▶ SUPPLIED ENTRIES:
(* ===== verification/ScReopen.v ===== *)
(** * SQLCipher: one database, two connections

    What the parts give together: a database written under a passphrase is read by a connection
    that knows the passphrase and has only the file, from whose first bytes it takes the salt
    (key derivation of [ScKeys], pages of [ScPage]). *)

From Stdlib Require Import ZArith Lia List Bool.
From S2P Require Import Prelude ScBytes ScHeap ScProvider ScContext ScKeys ScPage.
Import ListNotations.
Local Open Scope Z_scope.

Section Reopen.
Context {W : Type} {Mem : Memory W} {St : Store W} (P : sqlcipher_provider W).
Context (mask : list Z) (host_le : bool).
Context {StL : StoreLaws W} {PL : ProviderLaws P} {MemL : MemoryLaws W}.

(** The salt from the start of the file. *)
Lemma salt_from_file ctx w s w1 :
  SQLCIPHER_FLAG_GET (flags ctx) CIPHER_FLAG_HAS_KDF_SALT = false -> sizes_wf ctx ->
  s_open w = true -> s_read FILE_HEADER_SZ 0 w = (true, s, w1) ->
  salt_step P ctx w
  = (SQLITE_OK, set_flags (SQLCIPHER_FLAG_SET (flags ctx) CIPHER_FLAG_HAS_KDF_SALT)
                  (set_kdf_salt (fst (kdf_salt ctx), s) ctx), w1).
Proof.
  intros Hf (_ & Hz & _ & Ls) Ho Hr. unfold salt_step, sqlcipher_codec_ctx_init_kdf_salt.
  rewrite Hf, Ho, Hz, Hr. destruct (read_bytes _ _ _ _ _ _ Hr) as [_ L].
  rewrite memcpy_whole by (rewrite L; unfold FILE_HEADER_SZ in *; lia). reflexivity.
Qed.

Lemma refreshed_settings ctx ctx' r wr : refreshed ctx ctx' ->
  same_settings host_le ctx (set_write_ctx wr (set_read_ctx r ctx')).
Proof.
  intros (f & s & h & -> & Hf & _). unfold same_settings, same_format, has_hmac, pgno_raw.
  cbn [iv_sz reserve_sz hmac_sz hmac_algorithm flags page_sz plaintext_header_sz block_sz
       set_write_ctx set_read_ctx set_hmac_kdf_salt set_flags set_kdf_salt].
  assert (F : forall b, b = CIPHER_FLAG_HMAC \/ b = CIPHER_FLAG_LE_PGNO \/ b = CIPHER_FLAG_BE_PGNO ->
     SQLCIPHER_FLAG_GET f b = SQLCIPHER_FLAG_GET (flags ctx) b).
  { intros b Hb. destruct Hf as [-> | ->]; [reflexivity|]. rewrite flag_or.
    destruct Hb as [-> |[-> | ->]]; apply orb_false_r. }
  rewrite !F by auto. repeat split; reflexivity.
Qed.

Lemma same_settings_trans a b c : same_settings host_le a b -> same_settings host_le b c -> same_settings host_le a c.
Proof.
  intros ((A1 & A2 & A3 & A4 & A5 & A6) & A7 & A8 & A9) ((B1 & B2 & B3 & B4 & B5 & B6) & B7 & B8 & B9).
  unfold same_settings, same_format. repeat split; congruence.
Qed.

(** A call after the derivation of keys. *)
Lemma codec_after_derive salt_mask ctx data pgno mode w ctx1 w1 :
  error ctx = SQLITE_OK -> error ctx1 = SQLITE_OK -> keys_ready ctx1 ->
  sqlcipher_codec_key_derive P mask salt_mask ctx w = Some (SQLITE_OK, ctx1, w1) ->
  sqlite3Codec P mask host_le salt_mask ctx data pgno mode w
  = sqlite3Codec P mask host_le salt_mask ctx1 data pgno mode w1.
Proof.
  intros He He1 Hrd Hd. unfold sqlite3Codec. rewrite He, He1, Hd, key_derive_ready by exact Hrd. reflexivity.
Qed.

(** A context whose keys, for writing, are those of a passphrase and its salt. *)
Definition keys_of_pass (salt_mask : Z) (ctx : codec_ctx) (p : list Z) : Prop :=
  let k := derive (kdf_algorithm ctx) p (snd (kdf_salt ctx)) (kdf_iter ctx) (key_sz ctx) in
  plain_key mask ctx (write_ctx ctx) = k
  /\ (has_hmac ctx = true ->
      plain_hmac_key mask ctx (write_ctx ctx) = authentication_key P salt_mask ctx k).

(** A new connection that knows the passphrase [p], as [sqlcipher_codec_ctx_init] leaves it. *)
Definition fresh (ctx : codec_ctx) (p : list Z) : Prop :=
  forall c, c = read_ctx ctx \/ c = write_ctx ctx ->
    awaits_keys c /\ snd (pass c) = p /\ pass_sz c = Z.of_nat (length p).

(** The salt [s] was set (PRAGMA cipher_salt), or it is what the file starts with. *)
Definition finds_salt (ctx : codec_ctx) (w : W) (s : list Z) : Prop :=
  if SQLCIPHER_FLAG_GET (flags ctx) CIPHER_FLAG_HAS_KDF_SALT then snd (kdf_salt ctx) = s
  else s_open w = true /\ exists w1, s_read FILE_HEADER_SZ 0 w = (true, s, w1).

Definition same_kdf (ctx ctx2 : codec_ctx) : Prop :=
  kdf_algorithm ctx2 = kdf_algorithm ctx /\ kdf_iter ctx2 = kdf_iter ctx
  /\ fast_kdf_iter ctx2 = fast_kdf_iter ctx /\ key_sz ctx2 = key_sz ctx /\ kdf_salt_sz ctx2 = kdf_salt_sz ctx.

Lemma found_salt ctx w s : sizes_wf ctx -> finds_salt ctx w s ->
  exists ctx1 w1, salt_step P ctx w = (SQLITE_OK, ctx1, w1) /\ snd (kdf_salt ctx1) = s.
Proof.
  intros Hz. unfold finds_salt. destruct (SQLCIPHER_FLAG_GET _ _) eqn:F.
  - intros <-. exists ctx, w. unfold salt_step. now rewrite F.
  - intros (Ho & w1 & Hr). rewrite (salt_from_file ctx w s w1 F Hz Ho Hr). do 2 eexists. split; reflexivity.
Qed.

(** Keys from the same passphrase, salt and parameters are the same. *)
Lemma derived_same salt_mask ctx ctx2 p ctx3 c c3 :
  codec_wf P ctx -> same_kdf ctx ctx2 -> keys_of_pass salt_mask ctx p -> has_hmac ctx2 = has_hmac ctx ->
  snd (kdf_salt ctx2) = snd (kdf_salt ctx) -> snd (pass c) = p -> pass_sz c = Z.of_nat (length p) ->
  has_keys P mask salt_mask ctx2 c c3 -> key_sz ctx3 = key_sz ctx2 ->
  same_keys mask ctx (write_ctx ctx) ctx3 c3.
Proof.
  intros Hw (Ka & Ki & Kf & Kz & _) [Hk Hh] Ehm Es Pc Zc (D1 & D2 & _) Ez.
  pose proof Hw as (_ & _ & _ & (_ & _ & Lk & Lhk) & _).
  assert (EP : passphrase_key P ctx2 c = plain_key mask ctx (write_ctx ctx)).
  { rewrite Hk. unfold passphrase_key. rewrite Pc, Zc, Ka, Ki, Kz, Es, firstn_all2 by lia. reflexivity. }
  rewrite EP, Kz in D1, D2. unfold same_keys, plain_key at 1, plain_hmac_key at 1. rewrite Ez, Kz, D1.
  split; [apply shield_invol; unfold plain_key; rewrite length_shield; lia|]. intros EH.
  assert (EA : authentication_key P salt_mask ctx2 (plain_key mask ctx (write_ctx ctx))
             = plain_hmac_key mask ctx (write_ctx ctx)).
  { rewrite (Hh EH), Hk. unfold authentication_key. now rewrite Ka, Kf, Kz, Es. }
  rewrite D2, EA by congruence. apply shield_invol. unfold plain_hmac_key. rewrite length_shield. lia.
Qed.

(** A new connection derives the keys of the old one. *)
Lemma fresh_derives salt_mask ctx ctx2 p w2 :
  bytes mask -> codec_wf P ctx -> codec_wf P ctx2 -> same_kdf ctx ctx2 ->
  fresh ctx2 p -> keys_of_pass salt_mask ctx p -> has_hmac ctx2 = has_hmac ctx ->
  finds_salt ctx2 w2 (snd (kdf_salt ctx)) -> kdf_up P (kdf_algorithm ctx) -> memory_up ->
  exists ctx3 w4, sqlcipher_codec_key_derive P mask salt_mask ctx2 w2 = Some (SQLITE_OK, ctx3, w4)
    /\ codec_wf P ctx3 /\ keys_ready ctx3 /\ error ctx3 = error ctx2 /\ same_settings host_le ctx2 ctx3
    /\ same_keys mask ctx (write_ctx ctx) ctx3 (read_ctx ctx3).
Proof.
  intros Hm Hw Hw2 (Ka & Ki & Kf & Kz & Ks) Hc [Hk Hh] Ehm Hfs Up Um.
  destruct (Hc _ (or_introl eq_refl)) as (Ar & Pr & Zr). destruct (Hc _ (or_intror eq_refl)) as (Aw & Pw & Zw). clear Hc.
  pose proof Hw2 as (Hz2 & _ & Kr2 & Kw2 & _ & _ & _ & Lh2).
  destruct (found_salt _ _ _ Hz2 Hfs) as (ctxs & ws & ES & Es). pose proof (salt_step_refreshed P _ _ _ _ _ Hz2 ES) as Rs.
  assert (L2 : length (snd (hmac_kdf_salt ctx2)) = length (snd (kdf_salt ctx2)))
    by (destruct Hz2 as (_ & _ & _ & L2); unfold FILE_HEADER_SZ in *; lia).
  destruct (codec_derive_keys P mask salt_mask ctx2 w2 Hm Hz2 Kr2 Kw2 L2 Ar Aw) as (rc & ctx3 & w4 & E & D & U); [congruence|].
  rewrite ES in D, U. cbn [fst snd] in D, U. rewrite Ka in U. rewrite (U Up Um eq_refl) in *. clear U.
  destruct (D eq_refl) as (_ & ((D1 & D2 & D3) & D4) & ((_ & _ & D5) & D6)). clear D.
  exists ctx3, w4. split; [exact E|].
  assert (PW : forall c, awaits_keys c -> pass_wf c) by (intros c (_ & N & _); unfold pass_wf; congruence).
  destruct (codec_key_derive_wf P mask salt_mask ctx2 w2 Hm Hz2 Kr2 Kw2 Lh2 (PW _ Ar) (PW _ Aw))
    as (rc' & ctx1 & r & wr & w5 & E' & R & Kr' & Kw' & Hrd).
  rewrite E in E'. injection E' as <- -> _.
  destruct (wf_derived P ctx2 ctx1 r wr Hw2 R Kr' Kw') as (Hw3 & _ & Ee & _).
  assert (Sp : store_pass (set_write_ctx wr (set_read_ctx r ctx1)) = store_pass ctxs
             /\ key_sz (set_write_ctx wr (set_read_ctx r ctx1)) = key_sz ctxs /\ key_sz ctxs = key_sz ctx)
    by (destruct R as (? & ? & ? & -> & _), Rs as (? & ? & ? & -> & _); auto). destruct Sp as (Sp & Ez3 & Ezs).
  split; [exact Hw3|]. split.
  { unfold keys_ready. rewrite Sp. destruct (Z.eqb_spec (store_pass ctxs) 1); [auto|]. destruct D4, D6. split_and; auto. }
  split; [exact Ee|]. split; [now apply refreshed_settings|].
  apply (derived_same salt_mask ctx ctxs p _ (read_ctx ctx2)); try assumption; try (now split).
  - destruct Rs as (? & ? & ? & -> & _). repeat split; assumption.
  - rewrite (refreshed_hmac _ _ Rs). exact Ehm.
Qed.

(** C1: A database under a passphrase, written in a context that has its keys: the page that a
    connection writes, a new connection with the same settings, which was given the same
    passphrase, reads back, every byte before the space at its end, without error.  It has
    nothing but the file: if there is no header in plain text, page 1 starts on the disk with
    the salt, which the new connection takes from there; otherwise the salt has to be set.  It
    derives its keys on this first call, which succeeds while the provider works and there is
    memory. *)
Theorem reopen_with_passphrase salt_mask ctx ctx2 p data pgno w data' ctx' w' w2 :
  let usable := Z.to_nat (page_sz ctx - reserve_sz ctx) in
  let page := snd (buffer ctx') in
  bytes mask -> codec_wf P ctx -> header_ok ctx -> keys_ready ctx ->
  error ctx = SQLITE_OK -> SQLCIPHER_FLAG_GET (flags ctx) CIPHER_FLAG_HAS_KDF_SALT = true ->
  keys_of_pass salt_mask ctx p ->
  codec_wf P ctx2 -> error ctx2 = SQLITE_OK -> same_settings host_le ctx ctx2 -> same_kdf ctx ctx2 ->
  fresh ctx2 p -> provider_up P (hmac_algorithm ctx) -> kdf_up P (kdf_algorithm ctx) -> memory_up ->
  bytes data -> Z.of_nat (length data) = page_sz ctx ->
  sqlite3Codec P mask host_le salt_mask ctx data pgno CODEC_WRITE_OP w = Some (OutBuffer, data', ctx', w') ->
  (pgno = 1 -> plaintext_header_sz ctx = 0 -> firstn 16 page = snd (kdf_salt ctx))
  /\ (finds_salt ctx2 w2 (snd (kdf_salt ctx)) ->
      exists data2 ctx2' w2',
        sqlite3Codec P mask host_le salt_mask ctx2 page pgno CODEC_READ_OP w2 = Some (OutData, data2, ctx2', w2')
        /\ firstn usable data2 = firstn usable (as_read ctx pgno data) /\ error ctx2' = SQLITE_OK).
Proof.
  intros usable page Hm Hw Hh Hrd He Hf Hkp Hw2 He2 Hss Hkd Hfr Hup Up Um Bd Ld Hwr. split.
  { intros Hp H0. exact (written_salt P mask host_le salt_mask ctx data pgno w data' ctx' w' Hw Hh Hrd He Hf Ld Hwr Hp H0). }
  intros Hfs. destruct (fresh_derives salt_mask ctx ctx2 p w2) as (ctx3 & w4 & Hd & Hw3 & Hrd3 & Ee & Hss3 & Hky);
    try assumption; [apply Hss|].
  rewrite (codec_after_derive salt_mask ctx2 page pgno CODEC_READ_OP w2 ctx3 w4) by congruence.
  destruct (written_page_reads P mask host_le salt_mask ctx ctx3 data pgno w w4 data' ctx' w')
    as (data2 & ctx4 & w5 & E & R & Er & _); try assumption; try congruence.
  { now apply (same_settings_trans _ ctx2). }
  exists data2, ctx4, w5. auto.
Qed.
End Reopen.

▶ WHAT THE EXERCISE ASKS:
Set down exactly the lines of the data above, beginning with the line that has "derives its keys" and ending with the line that has "destruct (written_page_reads P", and no others.

▶ RESULT OF THE TASK:
    derives its keys on this first call, which succeeds while the provider works and there is
    memory. *)
Theorem reopen_with_passphrase salt_mask ctx ctx2 p data pgno w data' ctx' w' w2 :
  let usable := Z.to_nat (page_sz ctx - reserve_sz ctx) in
  let page := snd (buffer ctx') in
  bytes mask -> codec_wf P ctx -> header_ok ctx -> keys_ready ctx ->
  error ctx = SQLITE_OK -> SQLCIPHER_FLAG_GET (flags ctx) CIPHER_FLAG_HAS_KDF_SALT = true ->
  keys_of_pass salt_mask ctx p ->
  codec_wf P ctx2 -> error ctx2 = SQLITE_OK -> same_settings host_le ctx ctx2 -> same_kdf ctx ctx2 ->
  fresh ctx2 p -> provider_up P (hmac_algorithm ctx) -> kdf_up P (kdf_algorithm ctx) -> memory_up ->
  bytes data -> Z.of_nat (length data) = page_sz ctx ->
  sqlite3Codec P mask host_le salt_mask ctx data pgno CODEC_WRITE_OP w = Some (OutBuffer, data', ctx', w') ->
  (pgno = 1 -> plaintext_header_sz ctx = 0 -> firstn 16 page = snd (kdf_salt ctx))
  /\ (finds_salt ctx2 w2 (snd (kdf_salt ctx)) ->
      exists data2 ctx2' w2',
        sqlite3Codec P mask host_le salt_mask ctx2 page pgno CODEC_READ_OP w2 = Some (OutData, data2, ctx2', w2')
        /\ firstn usable data2 = firstn usable (as_read ctx pgno data) /\ error ctx2' = SQLITE_OK).
Proof.
  intros usable page Hm Hw Hh Hrd He Hf Hkp Hw2 He2 Hss Hkd Hfr Hup Up Um Bd Ld Hwr. split.
  { intros Hp H0. exact (written_salt P mask host_le salt_mask ctx data pgno w data' ctx' w' Hw Hh Hrd He Hf Ld Hwr Hp H0). }
  intros Hfs. destruct (fresh_derives salt_mask ctx ctx2 p w2) as (ctx3 & w4 & Hd & Hw3 & Hrd3 & Ee & Hss3 & Hky);
    try assumption; [apply Hss|].
  rewrite (codec_after_derive salt_mask ctx2 page pgno CODEC_READ_OP w2 ctx3 w4) by congruence.
  destruct (written_page_reads P mask host_le salt_mask ctx ctx3 data pgno w w4 data' ctx' w')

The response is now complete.